Dataset records
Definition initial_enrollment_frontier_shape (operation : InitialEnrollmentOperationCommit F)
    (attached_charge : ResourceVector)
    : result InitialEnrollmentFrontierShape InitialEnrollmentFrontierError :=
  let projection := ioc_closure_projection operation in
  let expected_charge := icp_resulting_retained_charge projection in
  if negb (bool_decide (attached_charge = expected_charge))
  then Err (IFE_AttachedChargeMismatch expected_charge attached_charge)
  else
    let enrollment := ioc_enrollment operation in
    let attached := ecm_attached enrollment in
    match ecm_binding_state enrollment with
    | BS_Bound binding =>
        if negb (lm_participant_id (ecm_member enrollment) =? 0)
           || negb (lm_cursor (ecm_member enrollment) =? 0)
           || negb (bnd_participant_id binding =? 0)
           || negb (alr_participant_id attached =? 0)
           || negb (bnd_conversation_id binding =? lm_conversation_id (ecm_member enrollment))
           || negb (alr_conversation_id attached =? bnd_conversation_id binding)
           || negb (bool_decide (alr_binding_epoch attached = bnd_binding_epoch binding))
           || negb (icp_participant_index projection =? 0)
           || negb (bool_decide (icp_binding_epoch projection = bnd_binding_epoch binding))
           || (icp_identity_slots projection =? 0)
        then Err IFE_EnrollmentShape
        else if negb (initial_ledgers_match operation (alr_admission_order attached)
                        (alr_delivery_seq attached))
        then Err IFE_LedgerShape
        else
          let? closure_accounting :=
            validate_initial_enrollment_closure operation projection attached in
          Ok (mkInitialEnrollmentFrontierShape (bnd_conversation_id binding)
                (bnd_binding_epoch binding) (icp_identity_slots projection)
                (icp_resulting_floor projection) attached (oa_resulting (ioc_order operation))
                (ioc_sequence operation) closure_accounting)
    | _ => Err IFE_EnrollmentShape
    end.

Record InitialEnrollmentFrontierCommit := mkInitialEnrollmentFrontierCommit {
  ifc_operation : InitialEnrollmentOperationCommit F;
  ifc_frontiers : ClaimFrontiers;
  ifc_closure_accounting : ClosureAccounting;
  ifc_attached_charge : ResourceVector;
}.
...
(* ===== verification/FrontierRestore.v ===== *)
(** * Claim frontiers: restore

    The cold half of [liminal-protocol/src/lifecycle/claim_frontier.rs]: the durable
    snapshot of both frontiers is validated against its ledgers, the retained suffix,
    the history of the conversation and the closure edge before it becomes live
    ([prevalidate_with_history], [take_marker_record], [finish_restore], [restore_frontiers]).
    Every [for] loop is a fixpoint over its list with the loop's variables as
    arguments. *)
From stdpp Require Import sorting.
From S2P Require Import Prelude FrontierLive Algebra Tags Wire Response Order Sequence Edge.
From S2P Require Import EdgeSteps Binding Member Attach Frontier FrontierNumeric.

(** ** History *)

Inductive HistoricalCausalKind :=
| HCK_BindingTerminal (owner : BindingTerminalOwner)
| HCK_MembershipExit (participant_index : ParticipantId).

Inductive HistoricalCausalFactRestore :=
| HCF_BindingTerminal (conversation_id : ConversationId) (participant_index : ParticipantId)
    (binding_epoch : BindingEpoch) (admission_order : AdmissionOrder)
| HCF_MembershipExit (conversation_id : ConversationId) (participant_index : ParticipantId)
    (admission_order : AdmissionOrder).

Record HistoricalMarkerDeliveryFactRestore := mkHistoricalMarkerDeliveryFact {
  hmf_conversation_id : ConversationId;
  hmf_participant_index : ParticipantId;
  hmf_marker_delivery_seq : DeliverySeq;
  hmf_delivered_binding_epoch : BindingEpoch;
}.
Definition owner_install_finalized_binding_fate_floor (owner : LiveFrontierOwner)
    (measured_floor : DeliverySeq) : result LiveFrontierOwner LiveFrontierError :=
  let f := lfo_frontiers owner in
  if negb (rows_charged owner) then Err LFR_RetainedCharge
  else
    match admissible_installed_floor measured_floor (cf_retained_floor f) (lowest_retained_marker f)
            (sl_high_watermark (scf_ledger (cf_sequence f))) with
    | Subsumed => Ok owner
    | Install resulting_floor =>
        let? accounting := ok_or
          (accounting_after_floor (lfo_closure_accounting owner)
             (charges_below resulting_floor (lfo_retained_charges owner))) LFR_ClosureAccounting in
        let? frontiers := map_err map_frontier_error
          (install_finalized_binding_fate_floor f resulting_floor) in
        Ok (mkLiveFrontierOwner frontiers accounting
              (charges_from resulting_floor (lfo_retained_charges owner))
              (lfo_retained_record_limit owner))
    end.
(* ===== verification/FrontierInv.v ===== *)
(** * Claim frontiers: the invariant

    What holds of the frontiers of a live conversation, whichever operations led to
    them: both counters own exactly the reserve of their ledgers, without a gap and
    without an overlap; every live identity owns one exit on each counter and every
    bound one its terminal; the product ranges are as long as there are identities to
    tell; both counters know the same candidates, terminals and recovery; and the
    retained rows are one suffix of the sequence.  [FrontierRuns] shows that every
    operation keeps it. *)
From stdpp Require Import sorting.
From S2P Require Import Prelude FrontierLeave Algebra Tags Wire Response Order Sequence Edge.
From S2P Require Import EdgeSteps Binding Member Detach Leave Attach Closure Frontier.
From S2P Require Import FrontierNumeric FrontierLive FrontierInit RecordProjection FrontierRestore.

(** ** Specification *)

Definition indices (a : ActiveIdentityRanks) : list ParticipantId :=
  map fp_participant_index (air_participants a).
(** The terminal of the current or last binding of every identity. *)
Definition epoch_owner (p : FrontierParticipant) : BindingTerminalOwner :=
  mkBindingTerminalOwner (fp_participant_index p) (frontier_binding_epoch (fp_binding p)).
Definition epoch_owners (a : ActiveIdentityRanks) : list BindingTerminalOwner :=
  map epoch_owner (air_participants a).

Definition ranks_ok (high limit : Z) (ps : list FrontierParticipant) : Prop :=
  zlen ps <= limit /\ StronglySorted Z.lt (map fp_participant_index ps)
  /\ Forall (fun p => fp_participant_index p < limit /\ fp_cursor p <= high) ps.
--
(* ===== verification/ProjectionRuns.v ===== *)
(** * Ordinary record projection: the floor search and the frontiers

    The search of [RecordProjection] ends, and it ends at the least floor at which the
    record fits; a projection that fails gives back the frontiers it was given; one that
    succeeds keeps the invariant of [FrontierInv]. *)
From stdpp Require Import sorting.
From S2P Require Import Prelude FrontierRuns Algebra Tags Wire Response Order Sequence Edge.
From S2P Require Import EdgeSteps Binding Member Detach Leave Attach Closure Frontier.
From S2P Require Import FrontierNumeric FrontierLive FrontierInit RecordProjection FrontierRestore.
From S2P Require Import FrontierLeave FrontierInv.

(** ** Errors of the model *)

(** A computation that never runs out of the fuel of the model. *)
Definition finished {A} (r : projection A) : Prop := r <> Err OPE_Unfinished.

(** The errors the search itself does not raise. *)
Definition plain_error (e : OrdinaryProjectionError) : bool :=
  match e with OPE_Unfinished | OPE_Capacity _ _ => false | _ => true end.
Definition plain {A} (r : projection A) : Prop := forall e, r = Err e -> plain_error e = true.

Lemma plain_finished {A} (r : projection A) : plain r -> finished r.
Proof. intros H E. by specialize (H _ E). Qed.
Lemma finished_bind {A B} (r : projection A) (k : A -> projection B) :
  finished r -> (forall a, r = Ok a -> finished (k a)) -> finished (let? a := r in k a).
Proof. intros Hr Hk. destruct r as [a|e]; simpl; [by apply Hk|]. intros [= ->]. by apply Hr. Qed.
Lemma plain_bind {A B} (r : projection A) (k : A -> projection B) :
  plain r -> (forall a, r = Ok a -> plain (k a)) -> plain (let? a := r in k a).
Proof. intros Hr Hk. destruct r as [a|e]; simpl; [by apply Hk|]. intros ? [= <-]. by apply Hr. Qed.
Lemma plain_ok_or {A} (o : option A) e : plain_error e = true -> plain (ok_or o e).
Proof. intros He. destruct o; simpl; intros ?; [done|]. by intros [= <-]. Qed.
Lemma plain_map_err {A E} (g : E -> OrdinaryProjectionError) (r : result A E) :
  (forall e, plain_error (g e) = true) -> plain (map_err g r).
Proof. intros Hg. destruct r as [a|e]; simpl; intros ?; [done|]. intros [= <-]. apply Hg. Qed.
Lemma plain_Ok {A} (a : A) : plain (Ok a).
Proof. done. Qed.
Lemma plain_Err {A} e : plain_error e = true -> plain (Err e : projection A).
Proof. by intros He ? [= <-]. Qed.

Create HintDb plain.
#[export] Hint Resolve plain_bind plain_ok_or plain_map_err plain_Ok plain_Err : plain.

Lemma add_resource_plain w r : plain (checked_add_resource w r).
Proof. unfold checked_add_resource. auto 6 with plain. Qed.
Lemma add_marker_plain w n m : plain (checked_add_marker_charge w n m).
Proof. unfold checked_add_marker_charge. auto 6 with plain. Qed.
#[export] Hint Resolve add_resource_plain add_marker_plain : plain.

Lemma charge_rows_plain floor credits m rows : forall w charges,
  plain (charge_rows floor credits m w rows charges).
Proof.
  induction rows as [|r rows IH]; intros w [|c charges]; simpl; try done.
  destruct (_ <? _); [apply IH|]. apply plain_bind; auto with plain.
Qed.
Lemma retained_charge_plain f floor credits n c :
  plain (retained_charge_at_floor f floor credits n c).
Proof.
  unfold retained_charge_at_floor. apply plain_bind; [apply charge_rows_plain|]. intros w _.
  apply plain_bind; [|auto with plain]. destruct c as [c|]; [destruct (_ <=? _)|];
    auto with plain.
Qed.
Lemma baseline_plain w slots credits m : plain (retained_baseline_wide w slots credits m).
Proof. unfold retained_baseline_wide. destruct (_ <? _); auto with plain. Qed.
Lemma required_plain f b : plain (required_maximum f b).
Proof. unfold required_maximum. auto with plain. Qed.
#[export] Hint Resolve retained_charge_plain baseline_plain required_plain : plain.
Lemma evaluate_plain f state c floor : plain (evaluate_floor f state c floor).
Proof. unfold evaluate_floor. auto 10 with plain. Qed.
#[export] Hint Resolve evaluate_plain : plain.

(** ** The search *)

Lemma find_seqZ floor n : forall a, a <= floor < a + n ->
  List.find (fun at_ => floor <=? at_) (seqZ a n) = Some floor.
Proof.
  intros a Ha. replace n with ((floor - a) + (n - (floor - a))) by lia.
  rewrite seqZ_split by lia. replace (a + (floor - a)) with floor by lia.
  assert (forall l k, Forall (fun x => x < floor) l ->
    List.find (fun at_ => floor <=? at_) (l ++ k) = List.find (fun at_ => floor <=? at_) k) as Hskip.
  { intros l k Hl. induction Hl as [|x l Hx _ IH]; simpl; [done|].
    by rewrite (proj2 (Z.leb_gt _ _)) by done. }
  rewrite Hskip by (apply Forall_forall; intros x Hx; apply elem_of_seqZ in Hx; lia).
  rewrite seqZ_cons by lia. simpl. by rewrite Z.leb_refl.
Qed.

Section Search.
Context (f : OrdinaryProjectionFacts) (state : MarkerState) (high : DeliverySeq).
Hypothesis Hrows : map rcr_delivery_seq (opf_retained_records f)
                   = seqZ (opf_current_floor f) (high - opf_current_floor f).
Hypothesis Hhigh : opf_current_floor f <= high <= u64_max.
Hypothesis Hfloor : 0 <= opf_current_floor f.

:: EXERCISE REQUIREMENTS ::
Please show every line of the records that holds the word "keeps".

:: SOLVED EXERCISE ::
    operation keeps it. *)
    succeeds keeps the invariant of [FrontierInv]. *)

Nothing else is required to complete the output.